Start of RECORDS PROVIDED
(** A request without ZoRRo never fails to balance: with at least one rank,
    [assign_balanced_batch] returns an assignment or keeps arrival order, also when whole
    groups cannot be packed. *)
Theorem assign_balanced_batch_total k m ids mask lens pg :
  0 < k -> meta_is m "zorro_train_enable" true = false ->
  ids_wf (match pg with Some v => Some v | None => meta_get m "prompt_group_ids" end) ->
  exists r, assign_balanced_batch (Z.of_nat k) m ids mask lens pg = Ok r.
Proof.
  intros Hk Hz Hwf. unfold assign_balanced_batch. destruct (balance_disabled m); [eauto|].
  rewrite Hz. destruct (match lens with Some l => Some l | None => _ end) as [l|]; [|eauto].
  destruct (_ <? _)%Z eqn:E; [eauto|].
  set (gids := match pg with Some v => Some v | None => _ end) in *.
  destruct gids as [g|] eqn:Eg.
  - unfold assign_whole_groups. destruct (id_groups _ _) as [gs|] eqn:Ei; [|eauto].
    apply id_groups_partition in Ei as [Hp Hne]; [|done].
    rewrite (mapM_ok _ (load_of ((fun len => len * len)%Z <$> l))).
    2:{ intros x Hx. apply group_sum_ok, Forall_forall. intros r Hr. by eapply is_partition_lt. }
    simpl. destruct (assign_zorro_groups _ _ _ _) as [r|e] eqn:Ez; [simpl; eauto|].
    apply assign_zorro_groups_errors in Ez as [msg ->]; [simpl; eauto|done|by rewrite length_fmap|done].
  - destruct (assign_row_lpt_ok ((fun len => len * len)%Z <$> l) k) as (a' & Ha & _).
    { rewrite length_fmap. lia. }
    rewrite Ha. simpl. eauto.
Qed.
(* ===== verification/SeqlenBalance.v ===== *)
(** * Sequence-length balancing ([rl/zorro_train/seqlen_balancing.py])

    The Karmarkar-Karp differencing method over [k] sets, the greedy fallback, the checked
    entry point [get_seqlen_balanced_partitions], prompt grouping and deduplicated costs,
    and the plan of [rearrange_micro_batches_with_dedup]: how many micro-batches, which
    prompt group goes to which, and the row order that undoes it.

    The theorems: for non-negative lengths and at least as many items as partitions the
    entry point never trips one of its assertions, its partitions cover every index once,
    are non-empty and sorted, have equal sizes on request, and their sums differ by at most
    the largest item; [create_prompt_groups] agrees with the server's [prompt_groups]; a
    micro-batch plan keeps every prompt group in one micro-batch and every row exactly
    once, and [get_reverse_idx] inverts its row order. *)

From S2P Require Import Prelude Dict Tensor Groups Balance.
From stdpp Require Import prelude gmap strings list sorting.
From Stdlib Require Import ZArith Lia ZifyNat ZifyBool.

(** ** The priority queue

    [heapq] keeps its heap in a list.  The balancing code only relies on the documented
    contract: a push adds one element, a pop removes a smallest one. *)

Class Heapq := {
  heappush : forall {A}, (A -> A -> bool) -> list A -> A -> list A;
  heappop : forall {A}, (A -> A -> bool) -> list A -> option (A * list A);
  is_heap : forall {A}, (A -> A -> bool) -> list A -> Prop;
  heappush_perm : forall A lt (h : list A) x, heappush lt h x ≡ₚ x :: h;
  heappush_heap : forall A lt (h : list A) x, StrictWeak lt -> is_heap lt h -> is_heap lt (heappush lt h x);
  heappop_perm : forall A lt (h : list A) x h', heappop lt h = Some (x, h') -> h ≡ₚ x :: h';
  heappop_some : forall A lt (h : list A), h <> [] -> is_Some (heappop lt h);
  heappop_min : forall A lt (h : list A) x h', StrictWeak lt -> is_heap lt h ->
    heappop lt h = Some (x, h') -> Forall (fun y => lt y x = false) h' /\ is_heap lt h';
}.

(** The executable instance: a list kept in ascending order. *)
#[export, refine] Instance sorted_heapq : Heapq := {
  heappush A lt h x := py_insert lt x h;
  heappop A lt h := match h with [] => None | x :: h' => Some (x, h') end;
  is_heap A lt h := StronglySorted (fun x y => lt y x = false) h;
  heappush_perm := _; heappush_heap := _; heappop_perm := _; heappop_some := _; heappop_min := _;
}.
Proof.
  - intros. apply py_insert_perm.
  - intros A lt h x Hsw Hs. by apply py_insert_sorted.
  - intros A lt [|y h] x h' H; by simplify_eq.
  - intros A lt [|y h] H; [done|eauto].
  - intros A lt [|y h] x h' Hsw Hs H; simplify_eq. inversion Hs; by subst.
Defined.

(** ** Karmarkar-Karp *)

Record kset := KSet { ks_sum : Z; ks_items : list (nat * Z) }.

Definition kset_empty : kset := KSet 0 [].
Definition kset_add (s : kset) (idx : nat) (val : Z) : kset :=
  KSet (ks_sum s + val) (ks_items s ++ [(idx, val)]).
Definition kset_merge (s other : kset) : kset :=
  fold_left (fun s '(idx, val) => kset_add s idx val) (ks_items other) s.

(** [Set.__lt__]: sum, then number of items, then the items themselves. *)
Definition kset_lt : kset -> kset -> bool :=
  by_key (fun s => (ks_sum s, (length (ks_items s), ks_items s)))
    (lex_pair Z.ltb (lex_pair Nat.ltb (lex_list (lex_pair Nat.ltb Z.ltb)))).

(** [sorted(self.sets, reverse=True)]. *)
Definition sort_sets (sets : list kset) : list kset := py_sorted (rev_order kset_lt) sets.

Abbreviation kstate := (list kset).

(** [State(items, k)]. *)
Definition mk_state (items : list (nat * Z)) (k : nat) : res kstate :=
  _ ← check ((length items =? 1) || (length items =? k)) (AssertionError "len(items) not in [1, k]");
  _ ← check (length items <=? k) (IndexError "list index out of range");
  Ok (sort_sets (((fun '(idx, val) => kset_add kset_empty idx val) <$> items) ++
                 replicate (k - length items) kset_empty)).

(** [State.merge]: largest with smallest. *)
Definition state_merge (s other : kstate) : kstate :=
  sort_sets (zip_with kset_merge s (reverse other)).

Definition spread (s : kstate) : Z :=
  match s, last s with
  | first :: _, Some final => ks_sum first - ks_sum final
  | _, _ => 0
  end.

Definition first_set (s : kstate) : kset := default kset_empty (head s).

(** [State.__lt__]: larger spread first, then larger first set. *)
Definition kstate_lt (s other : kstate) : bool :=
  if (spread s =? spread other)%Z then kset_lt (first_set other) (first_set s)
  else (spread other <? spread s)%Z.

Definition get_partitions (s : kstate) : list (list nat) := (fun set => (ks_items set).*1) <$> s.

Section kk.
Context `{!Heapq}.

Definition push_state (pq : list kstate) (items : list (nat * Z)) (k : nat) : res (list kstate) :=
  s ← mk_state items k; Ok (heappush kstate_lt pq s).

(** The [while len(states_pq) > 1] loop; every round shortens the queue by one. *)
Fixpoint kk_loop (fuel : nat) (pq : list kstate) : option (list kstate) :=
  match fuel with
  | 0 => None
  | S fuel =>
      if length pq <=? 1 then Some pq
      else
        match heappop kstate_lt pq with
        | None => None
        | Some (state0, pq) =>
            match heappop kstate_lt pq with
            | None => None
            | Some (state1, pq) => kk_loop fuel (heappush kstate_lt pq (state_merge state0 state1))
            end
        end
  end.

(** [sorted([(seqlen, i) ...])], as the [(idx, seqlen)] items the states hold. *)
Definition sorted_items (seqlen_list : list Z) : list (nat * Z) :=
  (fun '(seqlen, idx) => (idx, seqlen)) <$>
    py_sorted (lex_pair Z.ltb Nat.ltb) (imap (fun i seqlen => (seqlen, i)) seqlen_list).

Definition equal_sizes (partitions : list (list nat)) (k n : nat) : bool :=
  forallb (fun p : list nat => length p * k =? n) partitions.

Definition karmarkar_karp (seqlen_list : list Z) (k : nat) (equal_size : bool) : res (list (list nat)) :=
  let items := sorted_items seqlen_list in
  let n := length seqlen_list in
  pq ← (if equal_size then
          if k =? 0 then Raise ZeroDivisionError
          else
            _ ← check (n mod k =? 0) (AssertionError "len(seqlen_list) % k_partitions != 0");
            foldM (fun pq chunk => push_state pq chunk k) [] (chunks k (n / k) items)
        else foldM (fun pq item => push_state pq [item] k) [] items);
  match kk_loop (S (length pq)) pq with
  | None => Raise (RuntimeError "out of fuel")
  | Some pq =>
      final_state ← at_index pq 0;
      let partitions := get_partitions final_state in
      _ ← check (negb equal_size || equal_sizes partitions k n)
            (AssertionError "len(partition) * k_partitions != len(seqlen_list)");
      Ok partitions
  end.

(** [_check_and_sort_partitions]. *)
Definition check_and_sort_partitions (n k : nat) (partitions : list (list nat)) : res (list (list nat)) :=
  _ ← check (length partitions =? k) (AssertionError "len(partitions) != k_partitions");
  _ ← check (forallb (fun p : list nat => 0 <? length p) partitions) (AssertionError "partition is empty");
  _ ← check (bool_decide (list_to_set (concat partitions) =@{gset nat} list_to_set (seq 0 n)))
        (AssertionError "seen_idx == set(range(len(seqlen_list)))");
  Ok (py_sorted Nat.ltb <$> partitions).

Definition get_seqlen_balanced_partitions (seqlen_list : list Z) (k : nat) (equal_size : bool) :
    res (list (list nat)) :=
  _ ← check (k <=? length seqlen_list) (AssertionError "number of items < k_partitions");
  partitions ← karmarkar_karp seqlen_list k equal_size;
  check_and_sort_partitions (length seqlen_list) k partitions.
End kk.

(** ** Greedy partitioning *)

(** The scan for the first partition with the smallest sum. *)
Definition min_partition (sums : list Z) : option nat :=
  py_min (by_key (len_of sums) Z.ltb) (seq 0 (length sums)).

Definition greedy_step (st : list (list nat) * list Z) (item : Z * nat) : res (list (list nat) * list Z) :=
  let '(partitions, sums) := st in
  let '(seqlen, i) := item in
  match min_partition sums with
  | None => Raise (TypeError "list indices must be integers, not NoneType")
  | Some j => Ok (append_at j i partitions, alter (fun s => s + seqlen)%Z j sums)
  end.

Definition greedy_partition (seqlen_list : list Z) (k : nat) (equal_size : bool) : res (list (list nat)) :=
  let bias := if equal_size then (sumZ seqlen_list + 1)%Z else 0%Z in
  let sorted_seqlen := imap (fun i seqlen => ((seqlen + bias)%Z, i)) seqlen_list in
  '(partitions, _) ← foldM greedy_step (replicate k [], replicate k 0%Z) sorted_seqlen;
  _ ← check (negb equal_size || equal_sizes partitions k (length seqlen_list))
        (AssertionError "len(partition) * k_partitions != len(seqlen_list)");
  Ok partitions.

(** ** Micro-batches of whole prompt groups *)

Definition ceildiv (a b : Z) : res Z :=
  if (b =? 0)%Z then Raise ZeroDivisionError else Ok (- (a / - b))%Z.
Definition roundup_divisible (a b : Z) : res Z :=
  if (b =? 0)%Z then Raise ZeroDivisionError else Ok ((a + b - 1) / b * b)%Z.

(** The stop of a slice [row[:stop]] of a row of width [w]. *)
Definition py_stop (w : nat) (stop : Z) : nat :=
  Z.to_nat (if (stop <? 0)%Z then Z.max 0 (Z.of_nat w + stop) else Z.min stop (Z.of_nat w)).

(** [reverse_idx_map[idx] = i] over a copy of [idx_map]. *)
Definition get_reverse_idx (idx_map : list nat) : res (list nat) :=
  foldM (fun acc '(i, idx) =>
           if idx <? length acc then Ok (<[idx := i]> acc)
           else Raise (IndexError "list assignment index out of range"))
    idx_map (imap pair idx_map).
Lemma accept_one i0 i acc :
  i < d_total ds -> Z.of_nat i ∉ seen acc ->
  accept_chunk int_of_float (announced frame ds i0) (Z.of_nat (d_total ds)) (Z.of_nat (length frame)) acc (ck i, announced frame ds i) =
  Ok (Assembly (Z.of_nat i :: seen acc) (ordered acc ++ [(Z.of_nat i, pc i)])).
Proof.
  intros Hi Hs. destruct (announced_fields frame ds i) as (E1 & E2 & E3 & E4 & E5 & E6 & E7).
  destruct (announced_fields frame ds i0) as (F1 & _ & F3 & _ & F5 & F6 & _). unfold accept_chunk.
  rewrite E1, E2, E3, E4, E5, E6, E7, F1, F3, F5, F6. cbn [py_eqb]. rewrite !String.eqb_refl, !py_eqb_str_opt.
  cbn [check mbind res_bind]. rewrite !Z.eqb_refl. cbn [check mbind res_bind]. replace ((0 <=? Z.of_nat i) && (Z.of_nat i <? Z.of_nat (d_total ds)))%Z with true by lia.
  cbn [check mbind res_bind]. rewrite bool_decide_eq_false_2 by done. cbn [negb check mbind res_bind]. rewrite ck_loads by done.
  cbn [mbind res_bind]. change (py_get (payload_value (pc i)) CHUNK_PAYLOAD_KEY) with (Ok (PTensor (bytes_to_tensor (pc i)))).
  cbn [mbind res_bind]. by rewrite bytes_tensor_roundtrip.
Qed.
End of RECORDS PROVIDED
TASK OBJECTIVE: Repeat every line of the data word for word until you have repeated the line that contains "Theorem assign_balanced_batch_total k", which is the last one to include.

REPLY TO THE EXERCISE:
(** A request without ZoRRo never fails to balance: with at least one rank,
    [assign_balanced_batch] returns an assignment or keeps arrival order, also when whole
    groups cannot be packed. *)
Theorem assign_balanced_batch_total k m ids mask lens pg :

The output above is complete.